═══ Records ═══
(* ===== verification/Kernel2Props.v ===== *)
(** * Kernel2Props: running the resident lines of a process

    What execute_process and the first-come-first-served scheduler of
    a2/kernel.c, as modelled in Kernel2.v, do with a process whose lines
    are all in the frame store. *)
From S2P Require Import Prelude CString VarSpec Words ReadyQueue FrameStore Kernel2.
From Stdlib Require Import Ascii.

Module Kernel2Props.
Import ReadyQueue FrameStore Kernel2.
Open Scope string_scope. Open Scope Z_scope.

Section run.
Variables fs vs : Z.
(** Executing a line of the kind [sort] prints [ev] of it and leaves the
    state alone. *)
Variable parse : string -> M kernel Z.
Variable ev : string -> event.
Variable sort : string -> Prop.
Hypothesis parse_prints : forall l k, sort l -> exists c, parse l k = Ok c k [ev l].

(** The texts of the memory, by index. *)
Definition text_at (k : kernel) (i : Z) : option string :=
  m ← zget (shellmemory (memory k)) i; text (value m).

(** The job after one line. *)
Definition after_line (x : PCB) : PCB :=
  let y := pcb_priority false (pcb_PC (PC x + 1) x) in
  if currentLine x =? 2 then pcb_place (currentPage x + 1) 0 y
  else pcb_place (currentPage x) (currentLine x + 1) y.

(** [k'] has the job at [pcb] replaced by [y]; texts and queue are the
    same. *)
Record stepped (k k' : kernel) (pcb : loc) (y : PCB) : Prop := {
  st_nodes : nodes (rqueue k') = nodes (rqueue k);
  st_head : head (rqueue k') = head (rqueue k);
  st_pcbs : pcbs (rqueue k') = <[pcb := y]> (pcbs (rqueue k));
  st_active : active k' = active k;
  st_size : zlen (shellmemory (memory k')) = zlen (shellmemory (memory k));
  st_text : forall i, text_at k' i = text_at k i
}.

Lemma value_at_line_wp (s : store) i m (Q : cstr -> store -> Prop) :
  0 <= i <= SHELL_MEM_LENGTH fs vs -> zget (shellmemory s) i = Some m ->
  (forall s', zlen (shellmemory s') = zlen (shellmemory s) ->
     (forall j, (m ← zget (shellmemory s') j; text (value m)) = (m ← zget (shellmemory s) j; text (value m))) ->
     Q (value m) s') ->
  wp (mem_get_value_at_line fs vs i) Q s.
Proof.
  intros Hi Hm HQ. unfold mem_get_value_at_line.
  assert ((i <? 0) || (SHELL_MEM_LENGTH fs vs <? i) = false) as -> by lia.
  pose proof (zget_range _ _ _ Hm) as Hr. unfold tick. wp_steps.
  eapply set_accessed_wp; [exact Hm|]. wp_step. eapply slot_wp.
  { rewrite zget_upd by (simpl; lia). by rewrite bool_decide_eq_true_2. }
  apply wp_ret. simpl. apply HQ.
  - simpl. by rewrite length_insert.
  - intros j. rewrite zget_upd by (simpl; lia). case_bool_decide; [|done]. subst. simpl. by rewrite Hm.
Qed.

Definition set_job (k : kernel) (pcb : loc) (y : PCB) : kernel :=
  mkKernel (set_pcbs (<[pcb := y]> (pcbs (rqueue k))) (rqueue k)) (memory k) (active k)
           (in_background k) (files k) (backing_dir k).

Lemma pcb_op_wp k pcb y f (Q : unit -> kernel -> Prop) :
  pcbs (rqueue k) !! pcb = Some y -> Q tt (set_job k pcb (f y)) -> wp (pcb_op pcb f) Q k.
Proof.
  intros Hy HQ. unfold pcb_op. apply wp_zoom. wp_step. eapply get_job_wp; [exact Hy|].
  by eapply set_pcb_wp.
Qed.

Lemma lower_priority_wp k pcb y (Q : unit -> kernel -> Prop) :
  pcbs (rqueue k) !! pcb = Some y -> Q tt (set_job k pcb (pcb_priority false y)) ->
  wp (when (priority y) (pcb_op pcb (pcb_priority false))) Q k.
Proof.
  intros Hy HQ. apply wp_when; intros Hp; [by eapply pcb_op_wp|].
  assert (pcb_priority false y = y) as Ey by (destruct y; simpl in *; by subst).
  rewrite Ey in HQ. unfold set_job in HQ. rewrite insert_id in HQ by done. by destruct k as [[]].
Qed.

(** One line of a job that does not fault. *)
Lemma execute_line_wpt k node pcb x l (Q : unit + bool -> kernel -> list event -> Prop) :
  pcbs (rqueue k) !! pcb = Some x -> currentPage x <= pageCounter x ->
  0 <= PC x <= SHELL_MEM_LENGTH fs vs -> text_at k (PC x) = Some l -> l <> "none" -> sort l ->
  (forall k', stepped k k' pcb (after_line x) -> Q (inl tt) k' [ev l]) ->
  wpt (execute_line fs vs parse node pcb) Q k.
Proof using parse_prints.
  intros Hx Hpage Hpc Hl Hne Hsort HQ. unfold text_at in Hl. apply bind_Some in Hl as (m & Hm & Hl).
  unfold execute_line. apply wpt_seq, wp_get, wpt_seq, wp_zoom. eapply get_job_wp; [exact Hx|].
  rewrite (proj2 (Z.ltb_ge (pageCounter x) (currentPage x))) by lia.
  apply wpt_seq. eapply pcb_op_wp; [exact Hx|]. apply wpt_seq, wp_zoom. simpl memory.
  eapply value_at_line_wp; [done|exact Hm|]. intros st Hlen Htext.
  apply wpt_seq, wp_modify, wpt_seq. simpl. eapply (lower_priority_wp _ pcb (pcb_PC (PC x + 1) x)).
  { simpl. apply lookup_insert_eq. }
  simpl. apply wpt_seq. eapply wp_need; [exact Hl|].
  unfold streq. rewrite bool_decide_eq_false_2 by done. simpl. apply wpt_bind.
  match goal with |- wpt (parse l) _ ?k1 => destruct (parse_prints l k1 Hsort) as [c Ec] end.
  unfold wpt at 1. rewrite Ec. apply wpt_seq, wp_modify. simpl. apply wpt_seq.
  eapply pcb_op_wp; [simpl; apply lookup_insert_eq|]. apply wpt_ret. simpl.
  apply HQ. split; simpl; try done.
  by rewrite !insert_insert_eq.
Qed.

Lemma after_line_fields x :
  PC (after_line x) = PC x + 1 /\ pageCounter (after_line x) = pageCounter x /\
  (0 <= currentLine x <= 2 -> 0 <= currentLine (after_line x) <= 2 /\
   3 * currentPage (after_line x) + currentLine (after_line x) = 3 * currentPage x + currentLine x + 1).
Proof.
  unfold after_line. destruct (Z.eqb_spec (currentLine x) 2) as [E|E]; simpl; (split; [done|split; [done|lia]]).
Qed.

(** The lines [ls] from PC are resident: in memory, not "none" but of the
    kind [sort], and on pages counted as loaded. *)
Record resident (k : kernel) (x : PCB) (ls : list string) : Prop := {
  rs_line : 0 <= currentLine x <= 2;
  rs_pages : 3 * currentPage x + currentLine x + zlen ls < 3 * pageCounter x + 3;
  rs_pc : 0 <= PC x /\ PC x + zlen ls <= SHELL_MEM_LENGTH fs vs;
  rs_text : forall i l, ls !! i = Some l -> text_at k (PC x + Z.of_nat i) = Some l /\ l <> "none" /\ sort l
}.

Lemma resident_tail k k' pcb x l ls :
  stepped k k' pcb (after_line x) -> resident k x (l :: ls) -> resident k' (after_line x) ls.
Proof.
  intros Hst [H1 H2 H3 H4]. destruct (after_line_fields x) as (E1 & E2 & E3).
  destruct (E3 H1) as [E4 E5]. rewrite zlen_cons in *. split; [done|lia|lia|].
  intros i l' Hi. rewrite (st_text _ _ _ _ Hst), E1. destruct (H4 (S i) l' Hi) as [Ht Hn]. split; [|done].
  rewrite <- Ht. f_equal. lia.
Qed.

Lemma stepped_trans k1 k2 k3 pcb y z :
  stepped k1 k2 pcb y -> stepped k2 k3 pcb z -> stepped k1 k3 pcb z.
Proof.
  intros [A1 A2 A3 A4 A5 A6] [B1 B2 B3 B4 B5 B6].
  split; [congruence|congruence| |congruence|congruence|].
  - by rewrite B3, A3, insert_insert_eq.
  - intros i. by rewrite B6, A6.
Qed.

(** The job after [n] lines. *)
Fixpoint after_lines (n : nat) (x : PCB) : PCB :=
  match n with O => x | S n' => after_lines n' (after_line x) end.

Lemma stepped_refl k pcb x : pcbs (rqueue k) !! pcb = Some x -> stepped k k pcb x.
Proof. intros Hx. split; try done. by rewrite insert_id. Qed.

Definition turn (node pcb : loc) (quanta i : Z) : M kernel (Z + bool) :=
  if negb (i <? quanta) then ret (inr false)
  else
    let! r := execute_line fs vs parse node pcb in
    ret (match r with inl _ => inl (i + 1) | inr b => inr b end).

(** The loop of execute_process runs the resident lines [ls], then goes
    on with the others. *)
Lemma run_lines_wpt node pcb quanta fuel ls rest : forall k x i (Q : bool -> kernel -> list event -> Prop),
  pcbs (rqueue k) !! pcb = Some x -> resident k x (ls ++ rest) -> i + zlen ls <= quanta ->
  (forall k', stepped k k' pcb (after_lines (length ls) x) ->
     resident k' (after_lines (length ls) x) rest ->
     wpt (while_ fuel (turn node pcb quanta) (i + zlen ls)) (fun b k2 tr => Q b k2 (map ev ls ++ tr)%list) k') ->
  wpt (while_ (length ls + fuel) (turn node pcb quanta) i) Q k.
Proof using parse_prints.
  induction ls as [|l ls IH]; intros k x i Q Hx Hr Hi HQ.
  - simpl in *. rewrite Z.add_0_r in HQ. apply HQ; [by apply stepped_refl|done].
  - rewrite zlen_cons in *. cbn [length Nat.add while_]. apply wpt_bind. unfold turn at 1.
    rewrite (proj2 (Z.ltb_lt i quanta)) by lia. cbn [negb]. apply wpt_bind.
    pose proof Hr as [H1 H2 H3 H4]. destruct (H4 O l eq_refl) as (Ht & Hne & Hs).
    cbn [app] in *. rewrite zlen_cons in *. simpl in Ht. rewrite Z.add_0_r in Ht.
    eapply execute_line_wpt; [done|lia|lia|done|done|done|]. intros k1 Hst. apply wpt_ret, IH with (after_line x).
    + rewrite (st_pcbs _ _ _ _ Hst). apply lookup_insert_eq.
    + by eapply resident_tail.
    + lia.
    + intros k2 Hst2 Hr2. simpl in HQ.
      replace (i + 1 + zlen ls) with (i + (1 + zlen ls)) by lia. apply HQ; [by eapply stepped_trans|done].
Qed.

(** On a free slot the process ends: its node is freed, its PCB is not. *)
Record ended (k k' : kernel) (node pcb : loc) : Prop := {
  en_nodes : nodes (rqueue k') = delete node (nodes (rqueue k));
  en_head : head (rqueue k') = head (rqueue k);
  en_pcbs : forall q, q <> pcb -> pcbs (rqueue k') !! q = pcbs (rqueue k) !! q;
  en_active : active k' = active k;
  en_text : forall i, text_at k' i = text_at k i
}.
═══
Exactly as written, please reproduce the lines from the first line of the data to the line containing "Definition text_at (k", inclusive, and nothing else.

_Exercise response_.
(* ===== verification/Kernel2Props.v ===== *)
(** * Kernel2Props: running the resident lines of a process

    What execute_process and the first-come-first-served scheduler of
    a2/kernel.c, as modelled in Kernel2.v, do with a process whose lines
    are all in the frame store. *)
From S2P Require Import Prelude CString VarSpec Words ReadyQueue FrameStore Kernel2.
From Stdlib Require Import Ascii.

Module Kernel2Props.
Import ReadyQueue FrameStore Kernel2.
Open Scope string_scope. Open Scope Z_scope.

Section run.
Variables fs vs : Z.
(** Executing a line of the kind [sort] prints [ev] of it and leaves the
    state alone. *)
Variable parse : string -> M kernel Z.
Variable ev : string -> event.
Variable sort : string -> Prop.
Hypothesis parse_prints : forall l k, sort l -> exists c, parse l k = Ok c k [ev l].

(** The texts of the memory, by index. *)
Definition text_at (k : kernel) (i : Z) : option string :=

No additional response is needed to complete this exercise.